**TASK OBJECTIVE**
Transcribe only the lines of the listing below from the one holding "intros Hp Hy. replace" through the one holding "rewrite (E (pa + y)). f_equal. dlia.", inclusive, without any change.
*****
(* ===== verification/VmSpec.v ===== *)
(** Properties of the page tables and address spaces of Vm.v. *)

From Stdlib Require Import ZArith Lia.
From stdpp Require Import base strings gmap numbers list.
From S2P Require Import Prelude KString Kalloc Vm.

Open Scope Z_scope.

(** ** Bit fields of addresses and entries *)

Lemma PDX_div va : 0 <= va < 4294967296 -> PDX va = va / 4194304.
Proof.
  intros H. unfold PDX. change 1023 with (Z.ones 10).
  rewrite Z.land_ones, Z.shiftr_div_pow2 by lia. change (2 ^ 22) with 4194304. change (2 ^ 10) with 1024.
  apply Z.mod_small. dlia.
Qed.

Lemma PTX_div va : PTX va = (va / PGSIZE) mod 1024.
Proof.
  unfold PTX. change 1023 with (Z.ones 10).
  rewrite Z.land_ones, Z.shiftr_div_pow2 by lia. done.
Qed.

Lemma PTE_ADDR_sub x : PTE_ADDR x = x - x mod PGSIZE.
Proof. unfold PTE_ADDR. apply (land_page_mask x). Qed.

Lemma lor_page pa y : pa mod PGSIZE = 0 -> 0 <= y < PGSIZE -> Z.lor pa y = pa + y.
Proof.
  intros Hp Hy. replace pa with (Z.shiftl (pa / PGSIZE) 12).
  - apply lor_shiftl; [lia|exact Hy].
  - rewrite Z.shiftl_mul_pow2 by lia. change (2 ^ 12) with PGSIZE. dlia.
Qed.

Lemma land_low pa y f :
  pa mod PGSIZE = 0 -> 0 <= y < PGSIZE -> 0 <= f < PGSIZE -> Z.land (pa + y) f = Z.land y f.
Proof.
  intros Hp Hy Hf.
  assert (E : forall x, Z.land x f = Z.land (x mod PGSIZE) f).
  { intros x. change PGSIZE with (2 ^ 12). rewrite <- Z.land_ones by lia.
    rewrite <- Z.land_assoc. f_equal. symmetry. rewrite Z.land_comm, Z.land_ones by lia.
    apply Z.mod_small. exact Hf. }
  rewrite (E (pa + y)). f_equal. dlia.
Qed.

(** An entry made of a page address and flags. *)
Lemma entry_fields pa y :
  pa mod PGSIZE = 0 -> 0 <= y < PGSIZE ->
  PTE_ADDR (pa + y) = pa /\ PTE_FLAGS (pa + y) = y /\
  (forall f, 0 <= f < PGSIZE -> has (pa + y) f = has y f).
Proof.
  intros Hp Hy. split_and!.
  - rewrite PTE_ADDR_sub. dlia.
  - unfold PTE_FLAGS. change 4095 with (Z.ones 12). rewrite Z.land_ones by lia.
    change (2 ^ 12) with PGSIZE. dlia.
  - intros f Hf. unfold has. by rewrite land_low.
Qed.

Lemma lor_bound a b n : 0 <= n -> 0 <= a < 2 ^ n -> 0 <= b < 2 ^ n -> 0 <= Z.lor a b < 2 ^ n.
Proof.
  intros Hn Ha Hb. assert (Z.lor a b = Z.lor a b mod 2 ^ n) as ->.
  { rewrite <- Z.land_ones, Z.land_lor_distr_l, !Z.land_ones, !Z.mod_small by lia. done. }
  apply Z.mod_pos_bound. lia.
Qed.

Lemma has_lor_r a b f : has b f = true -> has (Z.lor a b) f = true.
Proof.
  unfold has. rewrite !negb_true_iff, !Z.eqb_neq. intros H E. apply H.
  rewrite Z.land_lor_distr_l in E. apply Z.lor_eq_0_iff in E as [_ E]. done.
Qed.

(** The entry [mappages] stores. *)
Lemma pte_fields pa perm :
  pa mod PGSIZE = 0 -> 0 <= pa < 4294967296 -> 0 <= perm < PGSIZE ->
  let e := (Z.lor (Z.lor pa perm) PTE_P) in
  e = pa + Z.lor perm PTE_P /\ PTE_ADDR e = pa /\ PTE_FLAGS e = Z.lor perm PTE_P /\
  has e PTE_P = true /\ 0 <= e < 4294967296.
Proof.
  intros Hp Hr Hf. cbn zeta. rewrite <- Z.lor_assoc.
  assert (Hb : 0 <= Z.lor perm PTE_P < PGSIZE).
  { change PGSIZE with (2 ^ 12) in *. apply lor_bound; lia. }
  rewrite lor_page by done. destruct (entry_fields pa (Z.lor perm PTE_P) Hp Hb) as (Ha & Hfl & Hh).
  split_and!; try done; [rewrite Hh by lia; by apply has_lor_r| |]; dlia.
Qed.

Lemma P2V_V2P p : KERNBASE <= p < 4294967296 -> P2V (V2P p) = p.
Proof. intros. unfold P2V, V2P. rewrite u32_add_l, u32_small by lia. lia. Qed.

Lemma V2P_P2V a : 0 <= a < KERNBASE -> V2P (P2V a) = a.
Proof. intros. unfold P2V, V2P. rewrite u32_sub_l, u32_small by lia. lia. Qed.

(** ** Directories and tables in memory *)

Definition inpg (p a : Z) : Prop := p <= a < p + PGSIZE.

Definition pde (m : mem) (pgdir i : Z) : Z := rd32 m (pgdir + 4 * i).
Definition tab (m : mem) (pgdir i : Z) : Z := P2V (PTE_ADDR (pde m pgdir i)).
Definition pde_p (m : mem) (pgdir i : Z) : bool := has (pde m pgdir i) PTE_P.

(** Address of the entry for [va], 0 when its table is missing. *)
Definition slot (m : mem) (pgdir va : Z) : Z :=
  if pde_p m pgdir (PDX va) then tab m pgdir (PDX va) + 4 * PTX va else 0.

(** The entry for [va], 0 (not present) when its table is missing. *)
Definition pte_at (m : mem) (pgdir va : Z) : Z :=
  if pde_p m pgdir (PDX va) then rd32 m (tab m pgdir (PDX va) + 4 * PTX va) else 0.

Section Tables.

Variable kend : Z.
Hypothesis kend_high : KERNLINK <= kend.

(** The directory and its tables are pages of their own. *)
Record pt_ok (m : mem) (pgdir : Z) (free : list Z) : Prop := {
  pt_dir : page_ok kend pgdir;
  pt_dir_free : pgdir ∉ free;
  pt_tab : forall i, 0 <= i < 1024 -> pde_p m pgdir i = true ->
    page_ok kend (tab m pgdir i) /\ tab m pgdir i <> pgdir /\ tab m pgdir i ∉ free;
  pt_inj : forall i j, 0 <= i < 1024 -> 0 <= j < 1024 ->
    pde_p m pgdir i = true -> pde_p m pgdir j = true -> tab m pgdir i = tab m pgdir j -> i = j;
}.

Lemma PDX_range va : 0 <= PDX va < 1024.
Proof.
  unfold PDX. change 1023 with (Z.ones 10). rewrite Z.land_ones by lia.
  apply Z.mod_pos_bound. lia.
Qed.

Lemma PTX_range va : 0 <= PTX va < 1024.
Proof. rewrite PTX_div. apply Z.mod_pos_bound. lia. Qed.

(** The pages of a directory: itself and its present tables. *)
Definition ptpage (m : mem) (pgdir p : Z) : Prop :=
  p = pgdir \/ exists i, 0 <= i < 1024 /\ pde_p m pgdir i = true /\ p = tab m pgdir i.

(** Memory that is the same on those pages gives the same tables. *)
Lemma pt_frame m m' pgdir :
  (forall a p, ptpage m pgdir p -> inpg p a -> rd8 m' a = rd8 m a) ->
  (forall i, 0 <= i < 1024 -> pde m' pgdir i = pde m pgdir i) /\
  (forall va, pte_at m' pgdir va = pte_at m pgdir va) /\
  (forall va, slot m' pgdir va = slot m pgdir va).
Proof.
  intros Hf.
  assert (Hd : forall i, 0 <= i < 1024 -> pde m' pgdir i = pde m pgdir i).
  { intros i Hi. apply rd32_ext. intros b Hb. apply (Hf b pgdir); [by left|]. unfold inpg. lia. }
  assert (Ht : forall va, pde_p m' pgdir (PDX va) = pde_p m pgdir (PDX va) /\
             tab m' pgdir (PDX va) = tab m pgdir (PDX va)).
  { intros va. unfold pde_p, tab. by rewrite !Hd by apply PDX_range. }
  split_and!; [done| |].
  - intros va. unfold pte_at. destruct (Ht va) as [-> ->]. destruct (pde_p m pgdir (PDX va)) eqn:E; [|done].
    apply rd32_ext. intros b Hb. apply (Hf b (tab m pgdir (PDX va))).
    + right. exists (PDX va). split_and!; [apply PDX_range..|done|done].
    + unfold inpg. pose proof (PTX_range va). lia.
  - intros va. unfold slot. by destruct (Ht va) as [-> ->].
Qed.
*****
**ANSWER SECTION**
  intros Hp Hy. replace pa with (Z.shiftl (pa / PGSIZE) 12).
  - apply lor_shiftl; [lia|exact Hy].
  - rewrite Z.shiftl_mul_pow2 by lia. change (2 ^ 12) with PGSIZE. dlia.
Qed.

Lemma land_low pa y f :
  pa mod PGSIZE = 0 -> 0 <= y < PGSIZE -> 0 <= f < PGSIZE -> Z.land (pa + y) f = Z.land y f.
Proof.
  intros Hp Hy Hf.
  assert (E : forall x, Z.land x f = Z.land (x mod PGSIZE) f).
  { intros x. change PGSIZE with (2 ^ 12). rewrite <- Z.land_ones by lia.
    rewrite <- Z.land_assoc. f_equal. symmetry. rewrite Z.land_comm, Z.land_ones by lia.
    apply Z.mod_small. exact Hf. }
  rewrite (E (pa + y)). f_equal. dlia.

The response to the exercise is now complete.